*Work instruction:* Transcribe the listing word for word. Begin at its first line and end with the line containing "unfold loop_step_ok, multiboot_step.".

*Dataset extract:*
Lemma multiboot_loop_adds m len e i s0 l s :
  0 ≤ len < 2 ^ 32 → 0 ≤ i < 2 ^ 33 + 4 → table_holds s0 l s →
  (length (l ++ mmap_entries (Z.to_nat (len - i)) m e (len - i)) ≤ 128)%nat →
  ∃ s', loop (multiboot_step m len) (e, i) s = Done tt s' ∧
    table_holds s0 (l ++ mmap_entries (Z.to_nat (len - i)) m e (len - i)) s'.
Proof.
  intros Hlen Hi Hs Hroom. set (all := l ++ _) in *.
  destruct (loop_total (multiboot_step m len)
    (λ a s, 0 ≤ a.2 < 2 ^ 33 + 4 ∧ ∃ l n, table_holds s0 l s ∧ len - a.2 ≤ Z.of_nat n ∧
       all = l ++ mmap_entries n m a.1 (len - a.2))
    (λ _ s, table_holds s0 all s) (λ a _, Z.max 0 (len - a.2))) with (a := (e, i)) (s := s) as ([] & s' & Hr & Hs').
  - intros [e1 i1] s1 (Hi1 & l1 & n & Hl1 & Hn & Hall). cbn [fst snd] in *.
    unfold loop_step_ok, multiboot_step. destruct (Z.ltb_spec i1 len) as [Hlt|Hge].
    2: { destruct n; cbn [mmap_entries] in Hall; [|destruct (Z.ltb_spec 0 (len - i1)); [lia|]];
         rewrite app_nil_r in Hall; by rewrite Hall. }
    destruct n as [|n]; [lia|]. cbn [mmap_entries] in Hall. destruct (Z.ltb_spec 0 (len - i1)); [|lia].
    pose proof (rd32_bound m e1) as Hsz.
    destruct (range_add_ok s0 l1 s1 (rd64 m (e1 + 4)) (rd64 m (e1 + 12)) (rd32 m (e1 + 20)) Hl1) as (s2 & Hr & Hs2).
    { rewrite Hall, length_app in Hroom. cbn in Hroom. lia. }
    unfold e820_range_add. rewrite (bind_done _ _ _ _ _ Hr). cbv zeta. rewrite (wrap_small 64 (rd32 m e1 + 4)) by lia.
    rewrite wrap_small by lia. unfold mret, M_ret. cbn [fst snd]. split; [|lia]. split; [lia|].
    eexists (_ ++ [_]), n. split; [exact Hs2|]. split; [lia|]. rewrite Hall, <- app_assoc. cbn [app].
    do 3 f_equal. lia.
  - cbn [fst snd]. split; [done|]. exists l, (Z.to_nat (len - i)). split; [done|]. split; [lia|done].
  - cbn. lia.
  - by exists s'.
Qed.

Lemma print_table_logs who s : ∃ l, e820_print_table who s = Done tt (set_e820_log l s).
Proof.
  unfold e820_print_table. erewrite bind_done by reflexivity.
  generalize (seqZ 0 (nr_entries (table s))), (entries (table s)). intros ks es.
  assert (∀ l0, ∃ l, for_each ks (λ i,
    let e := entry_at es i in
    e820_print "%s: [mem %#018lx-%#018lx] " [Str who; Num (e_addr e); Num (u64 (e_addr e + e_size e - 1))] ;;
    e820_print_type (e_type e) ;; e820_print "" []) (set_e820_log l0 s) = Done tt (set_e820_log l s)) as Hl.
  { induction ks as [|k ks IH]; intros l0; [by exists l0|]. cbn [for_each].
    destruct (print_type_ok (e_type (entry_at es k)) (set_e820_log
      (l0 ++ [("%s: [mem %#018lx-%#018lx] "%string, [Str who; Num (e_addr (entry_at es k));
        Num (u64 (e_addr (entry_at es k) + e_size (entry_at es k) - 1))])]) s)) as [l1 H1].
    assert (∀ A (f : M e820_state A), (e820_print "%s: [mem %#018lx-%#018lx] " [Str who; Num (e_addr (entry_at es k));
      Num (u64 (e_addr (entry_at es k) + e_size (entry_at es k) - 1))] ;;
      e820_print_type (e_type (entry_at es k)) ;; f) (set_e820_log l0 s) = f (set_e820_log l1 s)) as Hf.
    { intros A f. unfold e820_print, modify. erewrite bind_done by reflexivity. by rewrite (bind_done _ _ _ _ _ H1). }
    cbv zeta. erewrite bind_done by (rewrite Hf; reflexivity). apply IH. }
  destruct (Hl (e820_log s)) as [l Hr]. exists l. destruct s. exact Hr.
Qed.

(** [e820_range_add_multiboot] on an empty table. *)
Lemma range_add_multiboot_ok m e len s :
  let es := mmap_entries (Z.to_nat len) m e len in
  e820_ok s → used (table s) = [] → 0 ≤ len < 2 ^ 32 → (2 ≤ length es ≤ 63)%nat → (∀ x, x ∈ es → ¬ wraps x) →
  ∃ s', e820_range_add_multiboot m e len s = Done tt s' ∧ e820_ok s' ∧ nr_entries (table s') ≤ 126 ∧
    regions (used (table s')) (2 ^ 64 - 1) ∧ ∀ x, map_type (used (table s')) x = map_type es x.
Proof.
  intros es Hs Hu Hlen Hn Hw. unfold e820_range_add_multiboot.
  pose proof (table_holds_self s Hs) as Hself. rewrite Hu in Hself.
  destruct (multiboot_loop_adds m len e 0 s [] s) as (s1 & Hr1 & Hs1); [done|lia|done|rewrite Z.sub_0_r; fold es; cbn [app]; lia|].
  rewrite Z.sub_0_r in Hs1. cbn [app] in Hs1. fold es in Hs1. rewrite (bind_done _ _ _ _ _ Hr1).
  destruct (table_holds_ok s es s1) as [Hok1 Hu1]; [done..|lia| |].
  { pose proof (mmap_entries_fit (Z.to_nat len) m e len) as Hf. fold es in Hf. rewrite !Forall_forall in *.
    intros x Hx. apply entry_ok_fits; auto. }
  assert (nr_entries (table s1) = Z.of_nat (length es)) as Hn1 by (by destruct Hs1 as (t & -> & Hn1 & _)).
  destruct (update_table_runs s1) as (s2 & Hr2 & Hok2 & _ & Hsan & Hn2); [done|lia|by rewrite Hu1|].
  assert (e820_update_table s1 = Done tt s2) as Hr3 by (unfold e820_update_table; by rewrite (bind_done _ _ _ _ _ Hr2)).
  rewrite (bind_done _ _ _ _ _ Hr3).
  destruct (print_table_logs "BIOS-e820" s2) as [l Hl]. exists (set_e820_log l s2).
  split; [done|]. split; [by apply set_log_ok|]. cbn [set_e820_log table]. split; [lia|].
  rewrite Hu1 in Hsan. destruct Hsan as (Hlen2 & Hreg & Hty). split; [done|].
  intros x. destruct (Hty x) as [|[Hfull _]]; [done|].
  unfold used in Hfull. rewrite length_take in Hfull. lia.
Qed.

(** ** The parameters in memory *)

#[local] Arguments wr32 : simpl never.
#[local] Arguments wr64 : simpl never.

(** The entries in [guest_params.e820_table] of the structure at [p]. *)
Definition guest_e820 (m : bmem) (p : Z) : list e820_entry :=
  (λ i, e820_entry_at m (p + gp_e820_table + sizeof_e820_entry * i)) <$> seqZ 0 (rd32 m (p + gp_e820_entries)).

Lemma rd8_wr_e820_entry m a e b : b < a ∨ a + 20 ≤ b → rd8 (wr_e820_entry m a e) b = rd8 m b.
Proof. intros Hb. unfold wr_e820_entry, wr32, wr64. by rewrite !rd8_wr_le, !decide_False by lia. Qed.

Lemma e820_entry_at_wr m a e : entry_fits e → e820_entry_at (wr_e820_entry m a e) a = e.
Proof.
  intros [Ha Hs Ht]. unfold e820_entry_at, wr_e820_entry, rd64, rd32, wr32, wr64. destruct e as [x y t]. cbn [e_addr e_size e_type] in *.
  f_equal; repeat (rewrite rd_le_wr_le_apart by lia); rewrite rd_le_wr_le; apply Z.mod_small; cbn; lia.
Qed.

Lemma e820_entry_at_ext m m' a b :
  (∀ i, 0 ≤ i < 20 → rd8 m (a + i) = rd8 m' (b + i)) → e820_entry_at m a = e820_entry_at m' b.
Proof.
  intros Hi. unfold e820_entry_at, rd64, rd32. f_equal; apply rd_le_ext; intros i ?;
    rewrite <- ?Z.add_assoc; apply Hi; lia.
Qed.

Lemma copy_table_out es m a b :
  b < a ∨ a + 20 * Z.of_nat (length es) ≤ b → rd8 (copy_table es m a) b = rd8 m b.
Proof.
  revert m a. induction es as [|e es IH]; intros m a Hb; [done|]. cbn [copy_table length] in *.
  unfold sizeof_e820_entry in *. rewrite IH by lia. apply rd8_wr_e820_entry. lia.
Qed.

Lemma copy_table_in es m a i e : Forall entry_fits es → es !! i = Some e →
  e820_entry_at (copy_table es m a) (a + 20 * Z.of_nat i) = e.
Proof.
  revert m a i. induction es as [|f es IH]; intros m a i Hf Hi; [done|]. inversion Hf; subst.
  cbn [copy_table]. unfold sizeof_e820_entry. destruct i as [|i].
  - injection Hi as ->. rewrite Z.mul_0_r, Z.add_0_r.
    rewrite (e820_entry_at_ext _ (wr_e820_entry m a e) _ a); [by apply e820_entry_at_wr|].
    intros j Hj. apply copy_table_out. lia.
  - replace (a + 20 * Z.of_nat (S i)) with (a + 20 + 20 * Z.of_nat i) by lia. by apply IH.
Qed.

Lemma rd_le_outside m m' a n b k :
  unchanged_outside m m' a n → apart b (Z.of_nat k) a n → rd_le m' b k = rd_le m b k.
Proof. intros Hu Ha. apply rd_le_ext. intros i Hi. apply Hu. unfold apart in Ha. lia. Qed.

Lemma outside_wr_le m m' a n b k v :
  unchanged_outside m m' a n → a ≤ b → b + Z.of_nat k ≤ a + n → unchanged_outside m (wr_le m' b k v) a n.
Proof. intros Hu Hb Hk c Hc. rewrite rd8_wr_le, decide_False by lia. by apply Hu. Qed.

*Reply:*
Lemma multiboot_loop_adds m len e i s0 l s :
  0 ≤ len < 2 ^ 32 → 0 ≤ i < 2 ^ 33 + 4 → table_holds s0 l s →
  (length (l ++ mmap_entries (Z.to_nat (len - i)) m e (len - i)) ≤ 128)%nat →
  ∃ s', loop (multiboot_step m len) (e, i) s = Done tt s' ∧
    table_holds s0 (l ++ mmap_entries (Z.to_nat (len - i)) m e (len - i)) s'.
Proof.
  intros Hlen Hi Hs Hroom. set (all := l ++ _) in *.
  destruct (loop_total (multiboot_step m len)
    (λ a s, 0 ≤ a.2 < 2 ^ 33 + 4 ∧ ∃ l n, table_holds s0 l s ∧ len - a.2 ≤ Z.of_nat n ∧
       all = l ++ mmap_entries n m a.1 (len - a.2))
    (λ _ s, table_holds s0 all s) (λ a _, Z.max 0 (len - a.2))) with (a := (e, i)) (s := s) as ([] & s' & Hr & Hs').
  - intros [e1 i1] s1 (Hi1 & l1 & n & Hl1 & Hn & Hall). cbn [fst snd] in *.
    unfold loop_step_ok, multiboot_step. destruct (Z.ltb_spec i1 len) as [Hlt|Hge].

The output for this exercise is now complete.